**RAW DATA:**
Definition ls_with_changes (l : list Change) (s : LoopState) : LoopState :=
  {| ls_id := ls_id s; ls_changes := l; ls_wants := ls_wants s; ls_dont_haves := ls_dont_haves s;
     ls_sent := ls_sent s; ls_responses := ls_responses s; ls_draws := ls_draws s |}.
Definition ls_with_wants (w : gmap Cid WantInfo) (draws : nat) (s : LoopState) : LoopState :=
  {| ls_id := ls_id s; ls_changes := ls_changes s; ls_wants := w; ls_dont_haves := ls_dont_haves s;
     ls_sent := ls_sent s; ls_responses := ls_responses s; ls_draws := draws |}.
Definition ls_with_dont_haves (d : gmap PeerId Z) (s : LoopState) : LoopState :=
  {| ls_id := ls_id s; ls_changes := ls_changes s; ls_wants := ls_wants s; ls_dont_haves := d;
     ls_sent := ls_sent s; ls_responses := ls_responses s; ls_draws := ls_draws s |}.
Definition ls_with_sent (t : SentWantBlocks) (s : LoopState) : LoopState :=
  {| ls_id := ls_id s; ls_changes := ls_changes s; ls_wants := ls_wants s; ls_dont_haves := ls_dont_haves s;
     ls_sent := t; ls_responses := ls_responses s; ls_draws := ls_draws s |}.
Definition ls_with_responses (r : Responses) (s : LoopState) : LoopState :=
  {| ls_id := ls_id s; ls_changes := ls_changes s; ls_wants := ls_wants s; ls_dont_haves := ls_dont_haves s;
     ls_sent := ls_sent s; ls_responses := r; ls_draws := ls_draws s |}.

(** What the session and the network are told *)
Inductive ws_output :=
  | OpBroadcast (cids : list Cid)
  | OpWantsSent (cids : list Cid)
  | PmEffect (e : pm_effect).

(** [signal_availability]: [try_send] into the channel of changes *)
Definition signal_change (change : Change) (s : LoopState) : LoopState :=
  if (length (ls_changes s) <? CHANGES_CAPACITY)%nat then ls_with_changes (ls_changes s ++ [change]) s else s.

Definition peers_for_session (id : Z) (pm : PeerManagerActor) : list PeerId :=
  match pm_sessions pm !! id with Some s => hs_iter (ss_peers s) | None => [] end.
Definition session_has_peers (id : Z) (pm : PeerManagerActor) : bool :=
  session_query id (λ s, negb (bool_decide (ss_peers s = ∅))) pm.

(** ** Wants *)

Definition track_want (bpm : Presence) (peers : list PeerId) (s : LoopState) (cid : Cid) : LoopState :=
  match ls_wants s !! cid with
  | Some _ => s
  | None =>
      let '(wi, draws) :=
        foldl (λ '(wi, draws) peer, update_want_block_presence bpm (ls_responses s) cid peer draws wi)
          (WantInfo_new, ls_draws s) peers in
      ls_with_wants (<[cid := wi]> (ls_wants s)) draws s
  end.
Definition track_wants (bpm : Presence) (pm : PeerManagerActor) (cids : list Cid) (s : LoopState) : LoopState :=
  foldl (track_want bpm (peers_for_session (ls_id s) pm)) s cids.

Definition untrack_want (cid : Cid) (s : LoopState) : LoopState :=
  ls_with_wants (delete cid (ls_wants s)) (ls_draws s) s.

(** A loop over all wants that changes each of them *)
Definition map_wants (f : Cid → nat → WantInfo → WantInfo * nat) (s : LoopState) : LoopState :=
  let '(w, draws) :=
    foldl (λ '(w, draws) '(cid, wi), let '(wi, draws) := f cid draws wi in (<[cid := wi]> w, draws))
      (ls_wants s, ls_draws s) (hm_iter (ls_wants s)) in
  ls_with_wants w draws s.

(** [update_wants_peer_availability] *)
Definition update_wants_peer_availability (bpm : Presence) (peer : PeerId) (is_now_available : bool) (s : LoopState)
    : LoopState :=
  map_wants (λ cid draws wi,
    if is_now_available then update_want_block_presence bpm (ls_responses s) cid peer draws wi
    else wi_remove_peer (ls_responses s) peer draws wi) s.

(** ** Availability *)

(** One peer of [process_availability] *)
Definition process_one_availability (bpm : Presence)
    (st : LoopState * PeerManagerActor * list PeerId * list PeerId * list ws_output)
    (e : PeerId * (bool * option bool))
    : LoopState * PeerManagerActor * list PeerId * list PeerId * list ws_output :=
  let '(s, pm, available, unavailable, out) := st in
  let '(peer, (is_now_available, is_new)) := e in
  let change s available unavailable pm out :=
    let s := update_wants_peer_availability bpm peer is_now_available s in
    (ls_with_dont_haves (delete peer (ls_dont_haves s)) s, pm, available, unavailable, out) in
  if is_now_available then
    let '(pm, is_new_peer) := add_peer_to_session (ls_id s) peer pm in
    if is_new_peer || default false is_new then change s (available ++ [peer]) unavailable pm out
    else (s, pm, available, unavailable, out)
  else
    let '(pm, was_available, eff) := remove_peer_from_session (ls_id s) peer pm in
    let out := out ++ (PmEffect <$> eff) in
    if was_available then change s available (unavailable ++ [peer]) pm out
    else (s, pm, available, unavailable, out).
Definition process_availability (bpm : Presence) (availability : gmap PeerId (bool * option bool)) (s : LoopState)
    (pm : PeerManagerActor) : LoopState * PeerManagerActor * list PeerId * list PeerId * list ws_output :=
  foldl (process_one_availability bpm) (s, pm, [], [], []) (hm_iter availability).

(** ** Updates *)

(** A received block: the first loop of [process_updates] *)
Definition receive_key (pm : PeerManagerActor) (from : PeerId) (st : LoopState * gset Cid * list ws_output) (cid : Cid)
    : LoopState * gset Cid * list ws_output :=
  let '(s, block_cids, out) := st in
  let block_cids := {[cid]} ∪ block_cids in
  match ls_wants s !! cid with
  | Some _ =>
      let s := untrack_want cid s in
      let s := ls_with_responses (received_block_from from (ls_responses s)) s in
      (ls_with_dont_haves (delete from (ls_dont_haves s)) s, block_cids,
       out ++ (PmEffect <$> protect_connection (ls_id s) from pm))
  | None => (s, block_cids, out)
  end.
Definition receive_keys (pm : PeerManagerActor) (st : LoopState * gset Cid * list ws_output) (u : Update) :=
  foldl (receive_key pm (up_from u)) st (up_keys u).

(** The new presence of a peer for a want that is tracked *)
Definition refresh_presence (bpm : Presence) (cid : Cid) (peer : PeerId) (s : LoopState) : LoopState :=
  match ls_wants s !! cid with
  | Some wi =>
      let '(wi, draws) := update_want_block_presence bpm (ls_responses s) cid peer (ls_draws s) wi in
      ls_with_wants (<[cid := wi]> (ls_wants s)) draws s
  | None => s
  end.

Definition get_want_sent_to (cid : Cid) (s : LoopState) : option PeerId := ls_wants s !! cid ≫= wi_sent_to.
Definition set_want_sent_to (cid : Cid) (peer : option PeerId) (s : LoopState) : LoopState :=
  match ls_wants s !! cid with
  | Some wi =>
      ls_with_wants (<[cid := {| wi_presence := wi_presence wi; wi_sent_to := peer; wi_best_peer := wi_best_peer wi;
                                 wi_exhausted := wi_exhausted wi |}]> (ls_wants s)) (ls_draws s) s
  | None => s
  end.

(** A DONT_HAVE: the second loop of [process_updates] *)
Definition receive_dont_have (bpm : Presence) (block_cids : gset Cid) (from : PeerId)
    (st : LoopState * gset Cid * gset PeerId) (cid : Cid) : LoopState * gset Cid * gset PeerId :=
  let '(s, dont_haves, prune) := st in
  let count := default 0 (ls_dont_haves s !! from) in
  let limit := bool_decide (count = PEER_DONT_HAVE_LIMIT) in
  let s := ls_with_dont_haves (<[from := if limit then count else count + 1]> (ls_dont_haves s)) s in
  let prune := if limit then {[from]} ∪ prune else prune in
  if decide (cid ∈ block_cids) then (s, dont_haves, prune) else
  let dont_haves := {[cid]} ∪ dont_haves in
  let s := refresh_presence bpm cid from s in
  let s :=
    if have_sent_want_block_to from cid (ls_sent s) then
      match get_want_sent_to cid s with
      | Some sent_to => if decide (sent_to = from) then set_want_sent_to cid None s else s
      | None => s
      end
    else s in
  (s, dont_haves, prune).
Definition receive_dont_haves (bpm : Presence) (block_cids : gset Cid) (st : LoopState * gset Cid * gset PeerId)
    (u : Update) :=
  foldl (receive_dont_have bpm block_cids (up_from u)) st (up_dont_haves u).

(** A HAVE: the third loop *)
Definition receive_have (bpm : Presence) (block_cids : gset Cid) (from : PeerId) (st : LoopState * gset PeerId)
    (cid : Cid) : LoopState * gset PeerId :=
  let '(s, prune) := st in
  let s := if decide (cid ∈ block_cids) then s else refresh_presence bpm cid from s in
  (ls_with_dont_haves (delete from (ls_dont_haves s)) s, prune ∖ {[from]}).
Definition receive_haves (bpm : Presence) (block_cids : gset Cid) (st : LoopState * gset PeerId) (u : Update) :=
  foldl (receive_have bpm block_cids (up_from u)) st (up_haves u).

(** The peers that are removed from the session: none that has a wanted block *)
Definition prune_peers (bpm : Presence) (s : LoopState) (prune : gset PeerId) : gset PeerId :=
  let to_remove : gset PeerId := list_to_set (hs_iter prune ≫= λ peer,
    hm_keys (ls_wants s) ≫= λ cid, if peer_has_block peer cid bpm then [peer] else []) in
  prune ∖ to_remove.

Definition process_updates (bpm : Presence) (pm : PeerManagerActor) (updates : list Update) (s : LoopState)
    : LoopState * gset Cid * list ws_output :=
  let '(s, block_cids, out) := foldl (receive_keys pm) (s, ∅, []) updates in
  let '(s, dont_haves, prune) := foldl (receive_dont_haves bpm block_cids) (s, ∅, ∅) updates in
  let '(s, prune) := foldl (receive_haves bpm block_cids) (s, prune) updates in
  let prune := prune_peers bpm s prune in
  (foldl (λ s peer, signal_change (ChangeAvailability peer false) s) s (hs_iter prune), dont_haves, out).

(** ** Exhausted wants *)

(** One key of [newly_exhausted] *)
Definition exhaust (st : LoopState * list Cid) (cid : Cid) : LoopState * list Cid :=
  let '(s, res) := st in
  match ls_wants s !! cid with
  | Some wi =>
      if wi_exhausted wi then st
      else (ls_with_wants (<[cid := {| wi_presence := wi_presence wi; wi_sent_to := wi_sent_to wi;
                                       wi_best_peer := wi_best_peer wi; wi_exhausted := true |}]> (ls_wants s))
              (ls_draws s) s, res ++ [cid])
  | None => st
  end.
Definition process_exhausted_wants (exhausted : list Cid) (s : LoopState) : LoopState * list ws_output :=
  let '(s, newly) := foldl exhaust (s, []) exhausted in
  (s, if decide (newly = []) then [] else [OpBroadcast newly]).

**INSTRUCTIONS FOR THE TASK:**
Once the line containing "let '(s, block_cids, out) := foldl" is found in the listing above, set down that line and every line after it, exactly.

**ANSWER SECTION:**
  let '(s, block_cids, out) := foldl (receive_keys pm) (s, ∅, []) updates in
  let '(s, dont_haves, prune) := foldl (receive_dont_haves bpm block_cids) (s, ∅, ∅) updates in
  let '(s, prune) := foldl (receive_haves bpm block_cids) (s, prune) updates in
  let prune := prune_peers bpm s prune in
  (foldl (λ s peer, signal_change (ChangeAvailability peer false) s) s (hs_iter prune), dont_haves, out).

(** ** Exhausted wants *)

(** One key of [newly_exhausted] *)
Definition exhaust (st : LoopState * list Cid) (cid : Cid) : LoopState * list Cid :=
  let '(s, res) := st in
  match ls_wants s !! cid with
  | Some wi =>
      if wi_exhausted wi then st
      else (ls_with_wants (<[cid := {| wi_presence := wi_presence wi; wi_sent_to := wi_sent_to wi;
                                       wi_best_peer := wi_best_peer wi; wi_exhausted := true |}]> (ls_wants s))
              (ls_draws s) s, res ++ [cid])
  | None => st
  end.
Definition process_exhausted_wants (exhausted : list Cid) (s : LoopState) : LoopState * list ws_output :=
  let '(s, newly) := foldl exhaust (s, []) exhausted in
  (s, if decide (newly = []) then [] else [OpBroadcast newly]).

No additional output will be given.